Advice to treat cases of low-risk mild high blood pressure with antihypertensive medication was not supported by clinical evidence, a study found.

Guidelines for treating and managing adult hypertension are currently being reviewed by the National Institute for Health and Care Excellence (NICE). As a general guide, high blood pressure is considered to be 140/90 mmHg or higher.

However, recent controversial US guidelines recommended lowering the treatment threshold. The guidelines, drawn up by the American College of Cardiology/American Heart Association (ACC/AHA), recommended initiating pharmacologic treatment for high-risk patients with a blood pressure of130/80 mmHg or higher, and for all individuals with a blood pressure of 140/90 mmHg or higher regardless of risk.

Those guidelines would effectively shift US patients with stage 1 hypertension into the stage 2 hypertension category.

Study of UK Patients

Researchers from the universities of Oxford, Cambridge, and Birmingham set out to examine whether antihypertensive treatment was associated with a low risk of mortality and cardiovascular disease in low-risk patients with mild hypertension.

The observational study, published in the journal JAMA Internal Medicine , drew on medical records involving 38,286 UK patients from 1998 to 2015 with an average age of around 54. The patients had mild hypertension, defined by UK standards as stage 1: 140-159/90-99 mmHg. None of the participants had previously received treatment for their condition.

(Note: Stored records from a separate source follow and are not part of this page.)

Lemma handleClient_pass client c fr s :
  objects s !! client = Some c →
  ∃ snd s',
    handleClient env client fr s = Done snd s' ∧
    fm s' = fm s ∧ arrays s' = arrays s ∧
    writes (since s s') = [] ∧ marshals (since s s') = [] ∧
    (∀ l, l ≠ client → objects s' !! l = objects s !! l) ∧
    match fr with
    | FrReadError unexpected =>
        snd = SendRemoveClient (fc_id c) ∧
        objects s' = objects s ∧ ticks s' = ticks s ∧
        since s s' = if unexpected then [EvLog LvlError "unable to get reader"] else []
    | _ =>
        objects s' !! client = Some (setLastMessageTime (time_Now env (ticks s)) c) ∧
        match snd with
        | SendNothing => ∃ lvl line, since s s' = [EvLog lvl line]
        | SendClientMsg cm =>
            clientID cm = fc_id c ∧ handled (cm_msg cm) = true ∧ since s s' = []
        | SendRemoveClient _ => False
        end
    end.
Proof.
  intros Hc. unfold handleClient, deref, now, tick, putObject, logError, logWarn, emit.
  unfold mbind, M_bind, mret, M_ret.
  destruct fr as [unexpected| |messageType message].
  - destruct unexpected; simpl; rewrite Hc; simpl; eexists _, _;
      (split; [reflexivity|]); rewrite ?since_logged, ?since_same by done;
      split_and!; done.
  - simpl. rewrite Hc. simpl. eexists _, _. split; [reflexivity|].
    rewrite (since_app s _ [EvLog LvlError "unable to decode message"]) by done.
    simpl. split_and!; try done.
    + intros l Hl. by rewrite lookup_insert_ne.
    + by rewrite lookup_insert_eq.
    + by eexists _, _.
  - simpl. rewrite Hc. simpl.
    repeat case_decide; repeat case_match; simpl; eexists _, _;
      (split; [reflexivity|]);
      first [ rewrite (since_same s) by done
            | erewrite (since_app s _ [_]) by (simpl; reflexivity) ];
      simpl; (split_and!; try done);
      first [ intros l Hl; by rewrite lookup_insert_ne
            | by rewrite lookup_insert_eq
            | by eexists _, _ ].
Qed.

Lemma handleClient_known client fr s snd s' :
  handleClient env client fr s = Done snd s' →
  (∃ tr, trace s' = trace s ++ tr ∧ unknown_type_error ∉ tr) ∧
  ∀ cm, snd = SendClientMsg cm → handled (cm_msg cm) = true.
Proof.
  assert (∀ lvl line, EvLog lvl line ≠ unknown_type_error →
            unknown_type_error ∉ [EvLog lvl line]) as Hone.
  { intros lvl line Hne Hin%list_elem_of_singleton. by apply Hne. }
  unfold handleClient, deref, now, tick, putObject, logError, logWarn, emit.
  unfold mbind, M_bind, mret, M_ret.
  destruct (objects s !! client) as [c|] eqn:Hc.
  2:{ destruct fr as [[|]| |]; simpl; rewrite Hc; done. }
  destruct fr as [unexpected| |messageType message].
  - destruct unexpected; simpl; rewrite Hc; intros [= <- <-]; simpl; (split; [|done]).
    + eexists. split; [done|]. by apply Hone.
    + exists []. rewrite app_nil_r. split; [done|]. apply not_elem_of_nil.
  - simpl. rewrite Hc. intros [= <- <-]. simpl. split; [|done].
    eexists. split; [done|]. by apply Hone.
  - simpl. rewrite Hc.
    repeat case_decide; repeat case_match; intros [= <- <-]; simpl;
      (split; [|by intros cm [= <-]]);
      first [ by (eexists; split; [done|]; apply Hone)
            | exists []; rewrite app_nil_r; split; [done|]; apply not_elem_of_nil ].
Qed.

(** What a pass of [run] adds to the trace, when its message has a case. *)
Lemma run_known r s :
  (∀ cm, r = RecvClientMsg cm → handled (cm_msg cm) = true) →
  ∃ tr, trace (final (run env r s)) = trace s ++ tr ∧ unknown_type_error ∉ tr.
Proof.
  intros Hr.
  assert (∀ s' : state, trace s' = trace s →
            ∃ tr, trace s' = trace s ++ tr ∧ unknown_type_error ∉ tr) as Hsame.
  { intros s' ->. exists []. rewrite app_nil_r. split; [done | apply not_elem_of_nil]. }
  assert (∀ sm (s1 : state), trace s1 = trace s →
            ∃ tr, trace (final (processServerMessage env sm s1)) = trace s ++ tr ∧
                  unknown_type_error ∉ tr) as Hcast.
  { intros sm s1 Ht.
    destruct (processServerMessage_events env sm s1) as (tr & -> & Htr).
    exists (EvMarshal (sm_msg sm) :: tr). simpl. rewrite Ht. split; [done|].
    intros [H|Hin]%elem_of_cons; [done|].
    destruct Htr as [->|(b & _ & Htr)].
    - apply list_elem_of_singleton in Hin. done.
    - destruct (proj1 (Forall_forall _ _) Htr _ Hin) as [(? & ? & _ & _ & ?)|?]; done. }
  rewrite final_run. destruct r as [c|clientID|[clientID msg]|sm|]; cbn beta iota.
  - destruct (objects s !! c) as [cl|] eqn:E.
    + rewrite (processAddClient_eq _ cl) by done. exists [EvGo c]. split; [done|].
      intros [H|[]%elem_of_nil]%elem_of_cons. done.
    + rewrite processAddClient_nil by done. by apply Hsame.
  - rewrite processRemoveClient_eq. by apply Hsame.
  - specialize (Hr _ eq_refl).
    destruct msg as [fms|fmu|fp|fbb|ty m|tok]; try done; unfold processMessage; simpl.
    + destruct (decide (clientID ∈ subscribers (fm s) (fms_Topic fms))).
      * rewrite handleMsgSubscribe_present by done. by apply Hsame.
      * rewrite handleMsgSubscribe_absent by done. by apply Hsame.
    + destruct (decide (clientID ∈ subscribers (fm s) (fmu_Topic fmu))).
      * rewrite handleMsgUnsubscribe_present by done. by apply Hsame.
      * rewrite handleMsgUnsubscribe_absent by done.
        eexists. split; [reflexivity|].
        intros [H|[]%elem_of_nil]%elem_of_cons. done.
    + destruct (handleMsgPosition_any env fp s) as [[w ->] | (l & arr & sl' & -> & _)];
        by apply Hsame.
    + rewrite handleMsgBusButton_unfold. by apply Hcast.
  - by apply Hcast.
  - destruct (processDebug_any s) as (a & -> & _). by apply Hsame.
Qed.

Lemma known_step a sys sys' : known_inv sys → step env a sys = Some sys' → known_inv sys'.
Proof.
  intros [Hsend Htrace]. destruct sys as [s R]. simpl in *.
  assert (∀ s' tr, trace s' = trace s ++ tr → unknown_type_error ∉ tr →
                   unknown_type_error ∉ trace s') as Hgrow.
  { intros s' tr -> Htr [H|H]%elem_of_app; done. }
  assert (∀ r after sys',
            (∀ cm, r = RecvClientMsg cm → handled (cm_msg cm) = true) →
            (∀ l cm, after !! l = Some (Sending cm) → handled (cm_msg cm) = true) →
            received_by_run env r {| machine := s; routines := R |} after = Some sys' →
            known_inv sys') as Hrun.
  { intros r after sys1 Hr Hafter (Hfin & Hrout & _)%received_by_run_Some.
    cbn [machine routines] in *. split.
    - by rewrite Hrout.
    - destruct (run_known r s Hr) as (tr & Htr & Hno). rewrite <- Hfin. by eapply Hgrow. }
  destruct a as [conn u1 userAgent|l fr|l|sm|]; unfold step; cbn [machine routines].
  - case_decide as Hunused; [|done]. rewrite webSocketHandler_eq. intros [= <-].
    split; simpl; [|done].
    intros l cm [[_ [=]]|[_ H]]%lookup_insert_Some. by eapply Hsend.
  - destruct (R !! l) as [[| | |]|] eqn:Hl; try done.
    destruct (handleClient env l fr s) as [snd s'|] eqn:Hpass; [|done].
    intros [= <-]. destruct (handleClient_known _ _ _ _ _ Hpass) as [(tr & Htr & Hno) Hsnd].
    split; simpl.
    + intros l' cm [[_ H]|[_ H]]%lookup_insert_Some; [|by eapply Hsend].
      destruct snd; try done. simpl in H. injection H as ->. by apply Hsnd.
    + by eapply Hgrow.
  - destruct (R !! l) as [[|  |cm|clientID]|] eqn:Hl; try done.
    + apply Hrun; [done|].
      intros l' cm [[_ [=]]|[_ H]]%lookup_insert_Some. by eapply Hsend.
    + apply Hrun.
      * intros cm' [= <-]. by eapply Hsend.
      * intros l' cm' [[_ [=]]|[_ H]]%lookup_insert_Some. by eapply Hsend.
    + apply Hrun; [done|].
      intros l' cm [_ H]%lookup_delete_Some. by eapply Hsend.
  - by apply Hrun.
  - by apply Hrun.
Qed.

Lemma reachable_known sys : reachable env sys → known_inv sys.
Proof.
  induction 1 as [|sys a sys' _ IH Hstep].
  - split; [done|]. apply not_elem_of_nil.
  - by eapply known_step.
Qed.

End Readers.

(** X9. In every state the system reaches, what a reader is sending has a
    case in [processMessage], so that its default case never runs: the
    error line of that case is not in the log, and no step adds it. (The
    readers answer an envelope of an unknown type with a warning of their
    own.) *)
Theorem the_manager_knows_every_message env sys :
  reachable env sys →
  (∀ l cm, routines sys !! l = Some (Sending cm) → handled (cm_msg cm) = true) ∧
  (unknown_type_error ∉ trace (machine sys)) ∧
  ∀ a sys', step env a sys = Some sys' →
            unknown_type_error ∉ since (machine sys) (machine sys').
Proof.
  intros Hreach. destruct (reachable_known env sys Hreach) as [Hsend Htrace].
  split_and!; [done | done |].
  intros a sys' Hstep.
  assert (reachable env sys') as Hreach' by (by eapply reachable_step).
  destruct (reachable_known env sys' Hreach') as [_ Htrace'].
  unfold since. intros Hin. apply Htrace'. by eapply subseteq_drop.
Qed.

Lemma the_manager_knows_every_message_witness :
  let sys := default boot (exec example_env [ActRead 1 example_unknown] example_system) in
  ((∀ l cm, routines sys !! l = Some (Sending cm) → handled (cm_msg cm) = true) ∧
   (unknown_type_error ∉ trace (machine sys)) ∧
   ∀ a sys', step example_env a sys = Some sys' →
             unknown_type_error ∉ since (machine sys) (machine sys')) ∧
  since (machine example_system) (machine sys) = [EvLog LvlWarn "unknown message type"].
Proof.
  split.
  - apply (the_manager_knows_every_message example_env).
    apply (exec_reachable example_env [ActRead 1 example_unknown] example_system).
    + apply example_reachable.
    + vm_compute. reflexivity.
  - vm_compute. reflexivity.
Defined.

They compared patients who went on to be treated with antihypertensive medication with those who were not.

'Little Evidence of Benefit'

During a median follow-up period of 5.8 years, the researchers identified no evidence of an association between antihypertensive treatment and mortality rates, or between antihypertensive treatment and cardiovascular disease.

However, treatment was associated with an increased risk of adverse events, including hypotension, fainting, electrolyte abnormalities, and acute kidney injury.

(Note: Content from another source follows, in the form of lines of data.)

(** ** Deleting a cell *)

(** On cells that all carry an id, the comprehension of
    [/api/cell/delete] is a filter. *)
Lemma remove_cell_total cell_id cells :
  forallb is_cell cells = true ->
  remove_cell cell_id cells
  = Ok (List.filter (fun c => negb (py_eq (cell_field c "id") cell_id)) cells).
Proof.
  induction cells as [|c cells IH]; simpl; [done|].
  intros [Hc Hcs]%andb_prop.
  destruct (is_cell_fields c Hc) as (_ & _ & -> & _). simpl.
  by rewrite (IH Hcs).
Qed.

Lemma remove_cell_absent cell_id cells :
  id_absent cell_id cells = true -> remove_cell cell_id cells = Ok cells.
Proof.
  induction cells as [|c cells IH]; simpl; [done|].
  intros [Hc Hcs]%andb_prop.
  destruct (py_getitem c "id") as [id|]; [|done]. simpl.
  rewrite (IH Hcs). simpl. by rewrite Hc.
Qed.


(** ** Cell ids the notebook does not have *)

Lemma move_loop_absent cell_id direction i all cells :
  id_absent cell_id cells = true ->
  move_loop cell_id direction i all cells = Ok all.
Proof.
  revert i. induction cells as [|c cells IH]; simpl; [done|].
  intros i [Hc Hcs]%andb_prop.
  destruct (py_getitem c "id") as [id|]; [|done]. simpl.
  apply negb_true_iff in Hc. rewrite Hc. by apply IH.
Qed.

Lemma retype_loop_absent cell_id new_type cells :
  id_absent cell_id cells = true ->
  retype_loop cell_id new_type cells = Ok cells.
Proof.
  induction cells as [|c cells IH]; simpl; [done|].
  intros [Hc Hcs]%andb_prop.
  destruct (py_getitem c "id") as [id|]; [|done]. simpl.
  apply negb_true_iff in Hc. rewrite Hc. by rewrite (IH Hcs).
Qed.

The authors concluded: "The findings suggest that physicians should be cautious when initiating treatment in low-risk patients with mild hypertension, particularly because such an approach may affect millions of individuals with little evidence of benefit."

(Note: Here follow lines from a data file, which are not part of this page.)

(** * The I/O-wait core of libgo (src/libgo/linux/io_wait.cpp)

    A shallow embedding of [co::IoWait]: the block/resume protocol
    ([CoSwitch], [SchedulerSwitch], [Cancel]), the wait loop ([WaitLoop])
    and the lazily created pair of epoll instances ([ChooseEpoll],
    [GetEpoll], [CreateEpoll], [IsEpollCreated]).

    The C++ object graph is written as an explicit world that every
    function threads through a small state-and-failure monad:
    - the kernel side of the epoll system calls (environment),
    - the scheduler and the task heap (external collaborators),
    - the members of the [IoWait] object itself.

    The embedding of a function is sequential: a call runs to completion
    before the next one starts.  Locks that are taken and released inside
    one call ([io_block_lock_], [timeout_list_lock_], [epoll_create_lock_])
    are therefore invisible and left out; the outcome of the one [try_lock]
    in [WaitLoop] is an input of the call.  The part on the contention for
    the wake-up of a block cuts [Cancel] and [SchedulerSwitch] into their
    steps and lets the steps of the actors run in any order. *)

From Stdlib Require Import ZArith Lia List.
From stdpp Require Import base gmap sets list.
Import ListNotations.

Local Open Scope Z_scope.

(** ** Constants of <sys/epoll.h> and <errno.h> *)

Definition EPOLLIN : Z := 1.
Definition EPOLLOUT : Z := 4.
Definition EPOLLONESHOT : Z := 1073741824.   (* 1u << 30 *)

Definition ENOENT : Z := 2.
Definition EINTR : Z := 4.
Definition EBADF : Z := 9.
Definition EEXIST : Z := 17.
Definition EINVAL : Z := 22.
Definition EMFILE : Z := 24.

(** ** Machine integers *)

(** [uint32_t] arithmetic: the value is kept in [0, 2^32). *)
Definition wrap32 (z : Z) : Z := z mod 4294967296.

(** [uint64_t] arithmetic. *)
Definition wrap64 (z : Z) : Z := z mod 18446744073709551616.

(** [int] arithmetic, two's complement in [-2^31, 2^31). *)
Definition wrap_int (z : Z) : Z := (z + 2147483648) mod 4294967296 - 2147483648.

Definition int_range (z : Z) : Prop := -2147483648 <= z < 2147483648.

(** ** Data model *)

(** [enum class EpollType { read, write }]. *)
Inductive EpollType : Set := read | write.

#[global] Instance EpollType_eq_dec : EqDecision EpollType.
Proof. solve_decision. Defined.

Definition EpollType_to_int (ty : EpollType) : Z :=
  match ty with read => 0 | write => 1 end.

(** Modelled from the spec: the scheduler state tag of a task (declared in
    task.h, which is not part of the sources at hand).  The spec names the
    states [running], [io_block] and [runnable]. *)
Inductive TaskState : Set := running | runnable | io_block.

(** A [Task*] is an address in the task heap. *)
Abbreviation TaskPtr := nat.

(** Modelled from the spec: [EpollPtr], the back-pointer installed in the
    kernel's event cookie (declared in io_wait.h).  The [fdst] field, read by
    debug output only, is left out. *)
Record EpollPtr : Set := mkEpollPtr {
  ep_tk : option TaskPtr;      (* tk, null until stamped *)
  ep_io_block_id : Z;          (* io_block_id : uint32_t *)
  ep_revent : Z                (* revent : uint32_t *)
}.

(** Modelled from the spec: [FdStruct], one entry of an interest list
    (declared in io_wait.h). *)
Record FdStruct : Set := mkFdStruct {
  fd : Z;                      (* int *)
  event : Z;                   (* uint32_t *)
  epoll_ptr : EpollPtr
}.

(** The address of [fdst.epoll_ptr]: the owning task and the position of
    the entry in that task's [wait_fds_]. *)
Abbreviation Cookie := (TaskPtr * nat)%type.

(** Modelled from the spec: [IoWaitData], the per-task part of the state
    (declared in io_wait.h). *)
Record IoWaitData : Set := mkIoWaitData {
  io_block_id_ : Z;                 (* uint32_t generation *)
  wait_fds_ : list FdStruct;
  wait_successful_ : Z;             (* uint32_t *)
  io_block_timeout_ : Z;            (* int, -1: no timeout *)
  io_block_timer_ : option nat      (* timer handle *)
}.

(** Modelled from the spec: the part of [Task] this file touches (declared
    in task.h): identity, state tag, reference count and [IoWaitData]. *)
Record Task : Set := mkTask {
  id_ : Z;                          (* uint64_t *)
  state_ : TaskState;
  ref_count_ : Z;
  io_wait_data_ : IoWaitData
}.

(** The closure handed to [timer_mgr_.ExpireAt] by [SchedulerSwitch]:
    [[=]{ this->Cancel(tk, id); tk->DecrementRef(); }] with its captured
    variables, together with the handle and the deadline of the timer. *)
Record CoTimer : Set := mkCoTimer {
  timer_id : nat;
  deadline : Z;                     (* absolute, in ms *)
  cb_tk : TaskPtr;
  cb_id : Z;
  cb_task_id : Z
}.

(** One entry of [epollwait_tasks_]: [EpollWaitSt{tk, id}]. *)
Abbreviation EpollWaitSt := (TaskPtr * Z)%type.

(** ** The kernel (environment) *)

(** What [epoll_ctl] answers: [0], or [-1] with an [errno]. *)
Inductive CtlResult : Set := CtlOk | CtlErr (errno : Z).

Inductive CtlOp : Set := EPOLL_CTL_ADD | EPOLL_CTL_DEL.

(** The system calls the core issues, as the kernel saw them. *)
Inductive Syscall : Set :=
| sys_epoll_ctl (op : CtlOp) (epfd fd_ : Z) (res : CtlResult)
| sys_epoll_wait (epfd timeout : Z)
| sys_epoll_create (size res : Z)
| sys_close (fd_ : Z).

(** Environment model of the epoll facility, after epoll_ctl(2):
    - [k_epolls]: the open epoll descriptors of the process;
    - [k_interest]: the interest lists of all of them, keyed by
      (epoll descriptor, registered descriptor), holding the event mask and
      the cookie ([data.ptr]);
    - [k_files]: the open descriptors that may be registered;
    - [k_next], [k_limit]: descriptor numbers are handed out in increasing
      order up to a limit (the lowest-free rule is abstracted: only the
      freshness of a new descriptor matters);
    - [k_now]: the clock in ms;
    - [k_log]: the calls issued so far, oldest first. *)
Record Kernel : Type := mkKernel {
  k_pid : Z;
  k_epolls : gset Z;
  k_interest : gmap (Z * Z) (Z * Cookie);
  k_files : gset Z;
  k_next : Z;
  k_limit : Z;
  k_now : Z;
  k_log : list Syscall
}.

(** ** The scheduler and the task heap (external collaborators) *)

(** Modelled from the spec: what the core consumes from the scheduler
    ([g_Scheduler], scheduler.h): the options, [GetCurrentTask], [CoYield],
    [AddTaskRunnable], and the deferred-delete list of tasks whose reference
    count reached zero. *)
Record Scheduler : Type := mkScheduler {
  opt_max_sleep_ms : Z;
  opt_epoll_event_size : Z;
  current_task : option TaskPtr;
  heap : gmap nat Task;
  run_queue : list TaskPtr;          (* AddTaskRunnable calls, oldest first *)
  yields : nat;                      (* number of CoYield calls *)
  delete_list : list TaskPtr
}.

(** ** The members of [IoWait] *)

Record IoWait : Type := mkIoWait {
  loop_index_ : Z;
  epollwait_ms_ : Z;
  epoll_fds_ : Z * Z;                (* [0]: read, [1]: write *)
  epoll_event_size_ : Z;
  epoll_owner_pid_ : Z;
  wait_tasks_ : gset nat;
  timer_mgr_ : list CoTimer;         (* pending timers *)
  timer_seq_ : nat;                  (* next timer handle *)
  timeout_list_ : list CoTimer;
  epollwait_tasks_ : list EpollWaitSt
}.

Record World : Type := mkWorld {
  kernel : Kernel;
  sched : Scheduler;
  iowait : IoWait
}.

(** [IoWait::IoWait()]. *)
Definition IoWait_ctor : IoWait :=
  {| loop_index_ := 0; epollwait_ms_ := 0; epoll_fds_ := (-1, -1);
     epoll_event_size_ := 1024; epoll_owner_pid_ := 0;
     wait_tasks_ := ∅; timer_mgr_ := []; timer_seq_ := 0%nat;
     timeout_list_ := []; epollwait_tasks_ := [] |}.

(** *** Field updates *)

Definition set_kernel (k : Kernel) (w : World) : World :=
  {| kernel := k; sched := sched w; iowait := iowait w |}.
Definition set_sched (s : Scheduler) (w : World) : World :=
  {| kernel := kernel w; sched := s; iowait := iowait w |}.
Definition set_iowait (i : IoWait) (w : World) : World :=
  {| kernel := kernel w; sched := sched w; iowait := i |}.

Definition k_set_interest (m : gmap (Z * Z) (Z * Cookie)) (k : Kernel) : Kernel :=
  {| k_pid := k_pid k; k_epolls := k_epolls k; k_interest := m;
     k_files := k_files k; k_next := k_next k; k_limit := k_limit k;
     k_now := k_now k; k_log := k_log k |}.
Definition k_set_epolls (e : gset Z) (k : Kernel) : Kernel :=
  {| k_pid := k_pid k; k_epolls := e; k_interest := k_interest k;
     k_files := k_files k; k_next := k_next k; k_limit := k_limit k;
     k_now := k_now k; k_log := k_log k |}.
Definition k_set_next (n : Z) (k : Kernel) : Kernel :=
  {| k_pid := k_pid k; k_epolls := k_epolls k; k_interest := k_interest k;
     k_files := k_files k; k_next := n; k_limit := k_limit k;
     k_now := k_now k; k_log := k_log k |}.
Definition k_record (c : Syscall) (k : Kernel) : Kernel :=
  {| k_pid := k_pid k; k_epolls := k_epolls k; k_interest := k_interest k;
     k_files := k_files k; k_next := k_next k; k_limit := k_limit k;
     k_now := k_now k; k_log := k_log k ++ [c] |}.

Definition s_set_heap (h : gmap nat Task) (s : Scheduler) : Scheduler :=
  {| opt_max_sleep_ms := opt_max_sleep_ms s;
     opt_epoll_event_size := opt_epoll_event_size s;
     current_task := current_task s; heap := h; run_queue := run_queue s;
     yields := yields s; delete_list := delete_list s |}.
Definition s_set_run_queue (q : list TaskPtr) (s : Scheduler) : Scheduler :=
  {| opt_max_sleep_ms := opt_max_sleep_ms s;
     opt_epoll_event_size := opt_epoll_event_size s;
     current_task := current_task s; heap := heap s; run_queue := q;
     yields := yields s; delete_list := delete_list s |}.
Definition s_set_yields (n : nat) (s : Scheduler) : Scheduler :=
  {| opt_max_sleep_ms := opt_max_sleep_ms s;
     opt_epoll_event_size := opt_epoll_event_size s;
     current_task := current_task s; heap := heap s; run_queue := run_queue s;
     yields := n; delete_list := delete_list s |}.
Definition s_set_delete_list (l : list TaskPtr) (s : Scheduler) : Scheduler :=
  {| opt_max_sleep_ms := opt_max_sleep_ms s;
     opt_epoll_event_size := opt_epoll_event_size s;
     current_task := current_task s; heap := heap s; run_queue := run_queue s;
     yields := yields s; delete_list := l |}.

Dr James Sheppard from Oxford University's Nuffield Department of Primary Care Health Sciences, who led the study, said: "This suggests that doctors should be cautious when considering hypertension treatment in this group and we would therefore encourage a conversation between a patient and their doctor to decide the best way to treat the condition. 

"Younger patients in particular may prefer to adopt lifestyle changes to reduce their blood pressure, rather than committing to taking antihypertensive drugs for many years."

The researchers said that the results should be treated with caution, given the observational nature of their investigation. They called for large-scale clinical trials to ensure that guidelines on treating hypertension were based on the best quality evidence.

Know Your Numbers

The British Heart Foundation (BHF) said doctors and patients should discuss treatment options. Emily McGrath, the BHF's senior cardiac nurse, commented: "High blood pressure causes damage to the heart and blood vessels, putting you at risk of a potentially fatal heart attack or stroke.

"Knowing your blood pressure will help you get the right advice and medication you need to bring it under control.

"If your blood pressure is only slightly raised, medication may not be right for you. Chat to your GP about other ways to lower your blood pressure, which may include simple lifestyle changes."

The study was funded by the Medical Research Council and supported by the National Institute for Health Research.

Benefits and harms of antihypertensive treatment in low-risk patients with mild hypertension, Sheppard J, et al, JAMA Internal Medicine. Paper.